According to the court, neither a statutory (i.e., the State’s right to offset any amount due to a State agency from any person or entity) nor a contractual underpinning (i.e., the hospital’s form provider agreement with the State) was enough to overcome the Bankruptcy Code. The court explained: “were we to accept California’s contention that its statutory assertion of such a sweeping right of setoff alone establishes a sufficient logical relationship to warrant recoupment, we would effectively obliterate the distinction between recoupment and setoff and thereby exempt California entirely from the Bankruptcy Code’s restrictions on setoffs.” The court stressed that a factual link was critical – the competing obligations must arise from the same underlying actions.
One aspect of the Gardens decision that may prove helpful to debtors is the treatment of subrogation claims. As we know from Section 553(a)(2) of the Bankruptcy Code, the post-petition act of acquiring the pre-petition claim of another creditor, whether by transfer, subrogation or otherwise, does not permit the use of that claim for purposes of setoff. This result should also, practically by definition, establish the absence of the factual link needed for recoupment. After all, if the creditor/subrogee hadn’t voluntarily inserted itself into the debtor-creditor relationship (the relationship between the debtor and the creditor/subrogor) there would be no factual connection at all between the debt and the new claim that the creditor might seek to recoup.

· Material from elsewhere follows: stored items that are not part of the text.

(** *** Runs put together *)

Lemma sectors_app bs l1 l2 : sectors bs (l1 ++ l2) = sectors bs l1 + sectors bs l2.
Proof.
  induction l1 as [|i l1 IH]; [done|]. cbn [app sectors foldr].
  fold (sectors bs (l1 ++ l2)) (sectors bs l1). lia.
Qed.

Lemma placed_app bs pos l1 l2 :
  placed bs pos l1 → placed bs (pos + sectors bs l1) l2 → placed bs pos (l1 ++ l2).
Proof.
  revert pos. induction l1 as [|i l1 IH]; intros pos; cbn [app placed sectors foldr].
  - by rewrite Z.add_0_r.
  - fold (sectors bs l1). intros (x & Hx & Hp & H1) H2. exists x. split_and!; [done|done|].
    apply IH; [done|]. rewrite Hx in H2. cbn [from_option] in H2. by rewrite <- Z.add_assoc.
Qed.

Lemma placed_range bs pos l :
  store_ok bs → placed bs pos l → l ≠ [] →
  0 ≤ pos ∧ pos + sectors bs l < 2 ^ 64 ∧ 0 ≤ sectors bs l.
Proof.
  intros Ho. revert pos. induction l as [|i l IH]; intros pos; [done|]. cbn [placed sectors foldr].
  fold (sectors bs l). intros (x & Hx & Hp & Hl) _. rewrite Hx. cbn [from_option].
  destruct (Ho i x Hx) as ((? & ?) & (? & ?) & _).
  destruct l as [|j l]; [cbn; lia|]. destruct (IH (pos + bio_sectors x)) as (? & ? & ?); [done..|].
  lia.
Qed.

Lemma segs_last x p : bio_segs x ≠ [] → __BVEC_END x = Some p ↔ last (bio_segs x) = Some p.
Proof.
  unfold bio_segs, __BVEC_END. intros Hne. rewrite <- last_lookup.
  rewrite <- (take_drop (bi_idx x) (io_vec x)) at 1. rewrite last_app.
  by destruct (last (drop _ _)) eqn:E; [|apply last_None in E].
Qed.

Lemma segs_head x : __BVEC_START x = head (bio_segs x).
Proof. unfold __BVEC_START, bio_segs. by rewrite head_lookup, lookup_drop, Nat.add_0_r. Qed.

Lemma vecs_last bs l t x :
  last l = Some t → bs !! t = Some x → bio_segs x ≠ [] → last (vecs bs l) = last (bio_segs x).
Proof.
  intros [l' ->]%last_Some Hx Hne. rewrite vecs_app, vecs_cons, Hx. cbn. rewrite app_nil_r.
  rewrite last_app. by destruct (last (bio_segs x)) eqn:E; [|apply last_None in E].
Qed.

Lemma vecs_head bs l t x :
  head l = Some t → bs !! t = Some x → bio_segs x ≠ [] → head (vecs bs l) = head (bio_segs x).
Proof.
  destruct l as [|i l]; [done|]. intros [= ->] Hx Hne. rewrite vecs_cons, Hx. cbn.
  by destruct (bio_segs x).
Qed.

Lemma vecs_ok bs l : store_ok bs → Forall (vec_ok L) (vecs bs l).
Proof.
  intros Ho. induction l as [|i l IH]; [constructor|]. rewrite vecs_cons. apply Forall_app.
  split; [|done]. destruct (bs !! i) as [x|] eqn:Hx; [|constructor].
  by destruct (Ho i x Hx) as (_ & _ & _ & ? & _).
Qed.

Lemma segmented_app bs l1 l2 n1 n2 :
  store_ok bs → l1 ≠ [] → l2 ≠ [] → segmented bs l1 n1 → segmented bs l2 n2 →
  segmented bs (l1 ++ l2) (n1 + n2).
Proof.
  intros Ho Hn1 Hn2 (N1 & f1 & s1 & C1 & F1 & S1) (N2 & f2 & s2 & C2 & F2 & S2). split.
  - intros i x [?|?]%elem_of_app; eauto.
  - exists f1, s2. rewrite vecs_app. split_and!.
    + eapply cut_app; eauto using vecs_ok.
    + intros i x Hi. apply F1. by destruct l1.
    + intros i x Hi. apply S2. rewrite last_app in Hi.
      destruct (last l2) eqn:E; [done|]. by apply last_None in E.
Qed.

(** The sizes after two segments were found to be one. *)
Definition resized (l1 l2 : list nat) (n1 n2 sz : Z) (bs bs' : bio_store) : Prop :=
  dom bs' = dom bs ∧ (∀ i, head l1 ≠ Some i → last l2 ≠ Some i → bs' !! i = bs !! i) ∧
  ∀ i x y, bs !! i = Some x → bs' !! i = Some y →
    same_static x y ∧ bi_next y = bi_next x ∧
    bi_seg_front_size y = (if bool_decide (n1 = 1 ∧ head l1 = Some i) then sz
                           else bi_seg_front_size x) ∧
    bi_seg_back_size y = (if bool_decide (n2 = 1 ∧ last l2 = Some i) then sz
                          else bi_seg_back_size x).

Lemma resized_kept l l1 l2 n1 n2 sz bs bs' :
  (∀ i, i ∈ l → is_Some (bs !! i)) → resized l1 l2 n1 n2 sz bs bs' → kept l bs bs'.
Proof.
  intros Hl (D & _ & K) i Hi. destruct (Hl i Hi) as [x Hx].
  assert (is_Some (bs' !! i)) as [y Hy].
  { apply elem_of_dom. rewrite D. by eapply elem_of_dom_2. }
  exists x, y. split_and!; [done|done|]. by destruct (K i x y Hx Hy).
Qed.

(** What the test found: the fragments that meet can be in one segment. *)
Lemma contig_join xt xn :
  bio_ok xt → bio_segs xt ≠ [] →
  in_u32 (bi_seg_back_size xt + bi_seg_front_size xn) →
  blk_phys_contig_segment L xt xn = Some true →
  bi_seg_back_size xt + bi_seg_front_size xn ≤ max_segment_size L ∧
  ∃ p v, last (bio_segs xt) = Some p ∧ head (bio_segs xn) = Some v ∧ joinable L p v = true.
Proof.
  intros (_ & _ & _ & _ & _ & Hio & _) Hst Hu. unfold blk_phys_contig_segment. rewrite u32_small by done.
  destruct (cluster L) eqn:Ecl; [|done]. cbn [negb].
  destruct (Z.ltb_spec (max_segment_size L) (bi_seg_back_size xt + bi_seg_front_size xn)); [done|].
  destruct (bio_has_data xt) eqn:Ehd; cycle 1.
  { exfalso. unfold bio_has_data in Ehd. apply bool_decide_eq_false in Ehd. apply Hst.
    apply eq_None_not_Some in Ehd. unfold bio_segs, io_vec. rewrite Ehd. cbn. by rewrite drop_nil. }
  cbn [negb]. intros (p & Hp & (v & Hv & Hc)%bind_Some)%bind_Some.
  apply segs_last in Hp; [|done]. rewrite segs_head in Hv. split; [done|]. exists p, v. split_and!; try done.
  unfold joinable. rewrite Ecl. cbn [andb]. destruct (BIOVEC_PHYS_MERGEABLE p v); [|done].
  cbn [negb andb] in *. congruence.
Qed.

Lemma kept_nonempty l bs bs' :
  kept l bs bs' → (∀ i x, i ∈ l → bs !! i = Some x → bio_segs x ≠ []) →
  ∀ i y, i ∈ l → bs' !! i = Some y → bio_segs y ≠ [].
Proof.
  intros Hk Hn i y Hi Hy. destruct (Hk i Hi) as (x & y0 & Hx & Hy0 & Hs). simplify_eq.
  rewrite (same_static_segs x y Hs). by eapply Hn.
Qed.
(** *** Dispatching *)

Lemma dispatch_ok q drv :
  elv_ok q drv →
  ∃ b q', sched_dispatch q = Some (b, q') ∧ elv_ok q' drv ∧ queued q' ≡ₚ queued q ∧
    (∀ j, view (rq_of q' j) = view (rq_of q j)) ∧
    if (b : bool) then length (sched_contents (edata q)) = S (length (sched_contents (edata q')))
    else sched_contents (edata q') = [].
Proof.
  intros [Ki Ks Kn Kh Kq Kp].
  destruct (sched_dispatch_ok q Ki) as (b & q' & E & Hinv & Hp & _ & Hb).
  exists b, q'. split; [done|]. pose proof (dispatch_off q b q' Ki E) as Hoff.
  destruct b; cycle 1.
  { destruct Hb as [-> Hc]. by split_and!. }
  destruct Hb as [Hlen Hns]. destruct (sched_dispatch_frame q q' Ki E) as [(Eo & _ & Hs & Hsh) _].
  assert (∀ j, view (rq_of q' j) = view (rq_of q j)) as Hv by (intros j; by apply same_request_view).
  split_and!; try done. split; try done.
  - unfold sorted_ok in *. rewrite Hns, Ks, Hlen. unfold u32. rewrite Zminus_mod_idemp_l. f_equal. lia.
  - by rewrite Hp.
  - eapply hashed_moved; [by apply NoDup_app in Kn as (? & _)|done..|by rewrite Hp].
  - unfold q_ordseq. by rewrite Eo.
  - intros j. specialize (Hv j). unfold view in Hv. by injection Hv as -> _.
Qed.

Lemma drain_ok fuel q drv :
  elv_ok q drv → (length (sched_contents (edata q)) < fuel)%nat →
  ∃ q', elv_drain_elevator fuel q = Some q' ∧ elv_ok q' drv ∧ queued q' ≡ₚ queued q ∧
    (∀ j, view (rq_of q' j) = view (rq_of q j)) ∧ sched_contents (edata q') = [].
Proof.
  revert q. induction fuel as [|fuel IH]; intros q Hq Hf; [lia|]. cbn [elv_drain_elevator].
  destruct (dispatch_ok q drv Hq) as (b & q1 & -> & Hq1 & Hp1 & Hv1 & Hb). cbn [mbind option_bind].
  destruct b; [|by exists q1].
  destruct (IH q1 Hq1) as (q' & -> & Hq' & Hp & Hv & Hc); [lia|].
  exists q'. split_and!; try done; [by rewrite Hp|]. intros j. by rewrite Hv.
Qed.
(* ===== verification/SubmitInv.v ===== *)
(** * The invariant of the submitted bios

    Every request of the queue and of the driver describes the chain of its
    bios, and no bio is in two chains.  The operations of [Submit] that merge
    a bio or two requests preserve it, whatever the scheduler; none of them
    hits a BUG or follows a pointer to a bio that does not exist. *)
From stdpp Require Import gmap list.
From S2P Require Import Prelude Elevator Noop Deadline BlkQueue Segments Submit RequestData.
From S2P Require Import MergeData MergeSched MergeQueue.

(** ** The chains of a list of requests *)

Definition chains (ids : list nat) (ch : nat → list nat) : list nat := ids ≫= ch.

Definition put (i : nat) (l : list nat) (ch : nat → list nat) (j : nat) : list nat :=
  if decide (j = i) then l else ch j.

Lemma put_eq i l ch : put i l ch i = l.
Proof. unfold put. by rewrite decide_True. Qed.

Lemma put_ne i l ch j : j ≠ i → put i l ch j = ch j.
Proof. intros. unfold put. by rewrite decide_False. Qed.

Lemma chains_perm ids ids' ch : ids ≡ₚ ids' → chains ids ch ≡ₚ chains ids' ch.
Proof. unfold chains. by intros ->. Qed.

Lemma chains_app ids ids' ch : chains (ids ++ ids') ch = chains ids ch ++ chains ids' ch.
Proof. apply bind_app. Qed.

Lemma chains_put r i l ch : i ∉ r → chains r (put i l ch) = chains r ch.
Proof.
  unfold chains. induction r as [|j r IH]; [done|]. intros Hi. cbn.
  apply not_elem_of_cons in Hi as [? ?]. by rewrite put_ne, IH.
Qed.

Lemma chains_elem ids ch i k : i ∈ ids → k ∈ ch i → k ∈ chains ids ch.
Proof. intros. apply list_elem_of_bind. eauto. Qed.
(* ===== verification/EndIo.v ===== *)
(** * The end of the data of a request

    block/blk-core.c: [blk_update_request] ends the I/O on a number of bytes
    of a request, with [req_bio_endio] and [bio_endio] (fs/bio.c); a driver
    may report any number of bytes at a time.  [blk_rq_err_bytes] says how many
    may fail at once.  The theorems say which bytes are left and which bios
    have been ended. *)
From stdpp Require Import gmap list.
From S2P Require Import Prelude Elevator Deadline Segments Submit RequestData.

(** The bios, those that have lost [BIO_UPTODATE], the calls of [bi_end_io]
    with their errors in order, and [q->orderr]. *)
Record ending := mk_ending {
  e_bios : bio_store;
  e_stale : gset nat;
  e_ended : list (nat * Z);
  e_orderr : Z;
}.

Definition set_e_bios (v : bio_store) (e : ending) : ending :=
  mk_ending v (e_stale e) (e_ended e) (e_orderr e).

(** The lines that [bio_endio] and [req_bio_endio] have in common: the error
    to report, after noting it. *)
Definition note_error (b : nat) (err : Z) (e : ending) : Z * ending :=
  if truthy err then (err, mk_ending (e_bios e) ({[b]} ∪ e_stale e) (e_ended e) (e_orderr e))
  else (if bool_decide (b ∈ e_stale e) then - EIO else 0, e).

Definition bio_endio (b : nat) (err : Z) (e : ending) : ending :=
  let '(err, e) := note_error b err e in
  mk_ending (e_bios e) (e_stale e) (e_ended e ++ [(b, err)]) (e_orderr e).

Definition advance_bio (nbytes : Z) (x : bio) : bio :=
  mk_bio (u64 (bi_sector x + Z.shiftr nbytes 9)) (bi_next x) (bi_disk x) (bi_seg_valid x)
    (bi_cpu_affine x) (bi_rw x) (bi_idx x) (bi_phys_segments x) (u32 (bi_size x - nbytes))
    (bi_seg_front_size x) (bi_seg_back_size x) (bi_comp_cpu x) (bi_io_vec x) (bi_integrity x).

(** [bar] says that the request is the barrier request in progress. *)
Definition req_bio_endio (bar : bool) (b : nat) (nbytes err : Z) (e : ending) : option ending :=
  if bar then
    Some (if truthy err && negb (truthy (e_orderr e))
          then mk_ending (e_bios e) (e_stale e) (e_ended e) err else e)
  else
    x ← e_bios e !! b;
    let '(err, e) := note_error b err e in
    let nbytes := if bi_size x <? nbytes then bi_size x else nbytes in
    let x := advance_bio nbytes x in
    let e := set_e_bios (<[b := x]> (e_bios e)) e in
    Some (if bi_size x =? 0 then bio_endio b err e else e).

(** ** The loop over the bios *)

Record progress := mk_pr {
  p_bio : option nat;     (** [req->bio] *)
  p_nr : Z;               (** [nr_bytes] *)
  p_total : Z;            (** [total_bytes] *)
  p_nbytes : Z;           (** [bio_nbytes] *)
  p_idx : nat;            (** [next_idx] *)
  p_e : ending;
}.

(** The end of the body: [end more in this run, or just return 'not-done']. *)
Definition more (p : progress) : bool :=
  match p_bio p with None => true | Some _ => 0 <? p_nr p end.

Fixpoint update_loop (fuel : nat) (bar : bool) (err : Z) (p : progress) : option progress :=
  match p_bio p with
  | None => Some p
  | Some b =>
      match fuel with
      | O => None
      | S fuel =>
          x ← e_bios (p_e p) !! b;
          if bi_size x <=? p_nr p then
            e ← req_bio_endio bar b (bi_size x) err (p_e p);
            let p := mk_pr (bi_next x) (u32 (p_nr p - bi_size x)) (s32 (p_total p + bi_size x))
                       0 0 e in
            if more p then update_loop fuel bar err p else Some p
          else
            match io_vec x !! (bi_idx x + p_idx p)%nat with
            | None => Some p
            | Some v =>
                if bi_size x <? bv_len v then None
                else if p_nr p <? bv_len v then
                  Some (mk_pr (Some b) (p_nr p) (s32 (p_total p + p_nr p))
                          (s32 (p_nbytes p + p_nr p)) (p_idx p) (p_e p))
                else
                  let p := mk_pr (Some b) (u32 (p_nr p - bv_len v)) (s32 (p_total p + bv_len v))
                             (s32 (p_nbytes p + bv_len v)) (S (p_idx p)) (p_e p) in
                  if more p then update_loop fuel bar err p else Some p
            end
      end
  end.

(** Every round ends a bio or a fragment. *)
Definition rounds (bs : bio_store) : nat :=
  map_fold (λ _ x n, (S (length (io_vec x)) + n)%nat) 1%nat bs.

(** [bio->bi_idx += next_idx] and the fragment there that is partly done. *)
Definition cut_vec (k : Z) (v : bio_vec) : bio_vec :=
  mk_bv (bv_page v) (u32 (bv_len v - k)) (u32 (bv_offset v + k)).

Definition skip_vecs (idx : nat) (k : Z) (x : bio) : option bio :=
  let i := (bi_idx x + idx)%nat in
  vs ← bi_io_vec x;
  v ← vs !! i;
  Some (mk_bio (bi_sector x) (bi_next x) (bi_disk x) (bi_seg_valid x) (bi_cpu_affine x) (bi_rw x)
          i (bi_phys_segments x) (bi_size x) (bi_seg_front_size x) (bi_seg_back_size x)
          (bi_comp_cpu x) (Some (<[i := cut_vec k v]> vs)) (bi_integrity x)).

Definition bio_cur_bytes (x : bio) : option Z :=
  match io_vec x with
  | [] => Some (bi_size x)
  | vs => bv_len <$> vs !! bi_idx x
  end.

Section update.
Context (L : limits).

(** What is left of a request whose first bio is now [b] and of which [total]
    bytes are done. *)
Definition leftover (b : nat) (total : Z) (r : erq) (d : rq_data) (bs : bio_store)
    : option (erq * rq_data * bio_store) :=
  x ← bs !! b;
  cur ← bio_cur_bytes x;
  let len := u32 (r_data_len d - total) in
  let len := if len <? cur then cur else len in
  let pos := if er_fs r || er_discard r then u64 (er_pos r + Z.shiftr total 9) else er_pos r in
  let ff := if r_mixed d then Z.land (bi_rw x) REQ_FAILFAST_MASK else r_failfast d in
  '(n, bs) ← __blk_recalc_rq_segments L (Some b) bs;
  Some (grow_front pos (Z.shiftr len 9) r,
        mk_rd (Some b) (r_biotail d) len (u16 n) ff (r_mixed d) (r_copy_user d) (r_extra_len d)
          (r_ioprio d) (r_cpu d) (r_start_time d), bs).

(** The result says whether bytes are left. *)
Definition blk_update_request (bar : bool) (err nr_bytes : Z) (r : erq) (d : rq_data) (e : ending)
    : option (bool * erq * rq_data * ending) :=
  match r_bio d with
  | None => Some (false, r, d, e)
  | Some _ =>
      p ← update_loop (rounds (e_bios e)) bar err (mk_pr (r_bio d) nr_bytes 0 0 0 e);
      match p_bio p with
      | None =>
          Some (false, grow_front (er_pos r) 0 r,
                mk_rd None (r_biotail d) 0 (r_nr_phys_segments d) (r_failfast d) (r_mixed d)
                  (r_copy_user d) (r_extra_len d) (r_ioprio d) (r_cpu d) (r_start_time d), p_e p)
      | Some b =>
          e ← (if truthy (p_nbytes p) then
                 e ← req_bio_endio bar b (p_nbytes p) err (p_e p);
                 x ← e_bios e !! b;
                 x ← skip_vecs (p_idx p) (p_nr p) x;
                 Some (set_e_bios (<[b := x]> (e_bios e)) e)
               else Some (p_e p));
          '(r, d, bs) ← leftover b (p_total p) r d (e_bios e);
          Some (true, r, d, set_e_bios bs e)
      end
  end.
End update.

The Gardens court’s refusal to further “expand the concept of recoupment” has reinforced the narrow strictures of recoupment. To supply the necessary logical relationship for recoupment, a creditor must demonstrate both a legal and factual connection between the competing obligations. Otherwise, the ability to recoup would encroach upon and undermine the core purposes of the Bankruptcy Code’s limitations on setoff. At last, bankruptcy practitioners have a coherent and rigorous basis to disentangle setoff from recoupment.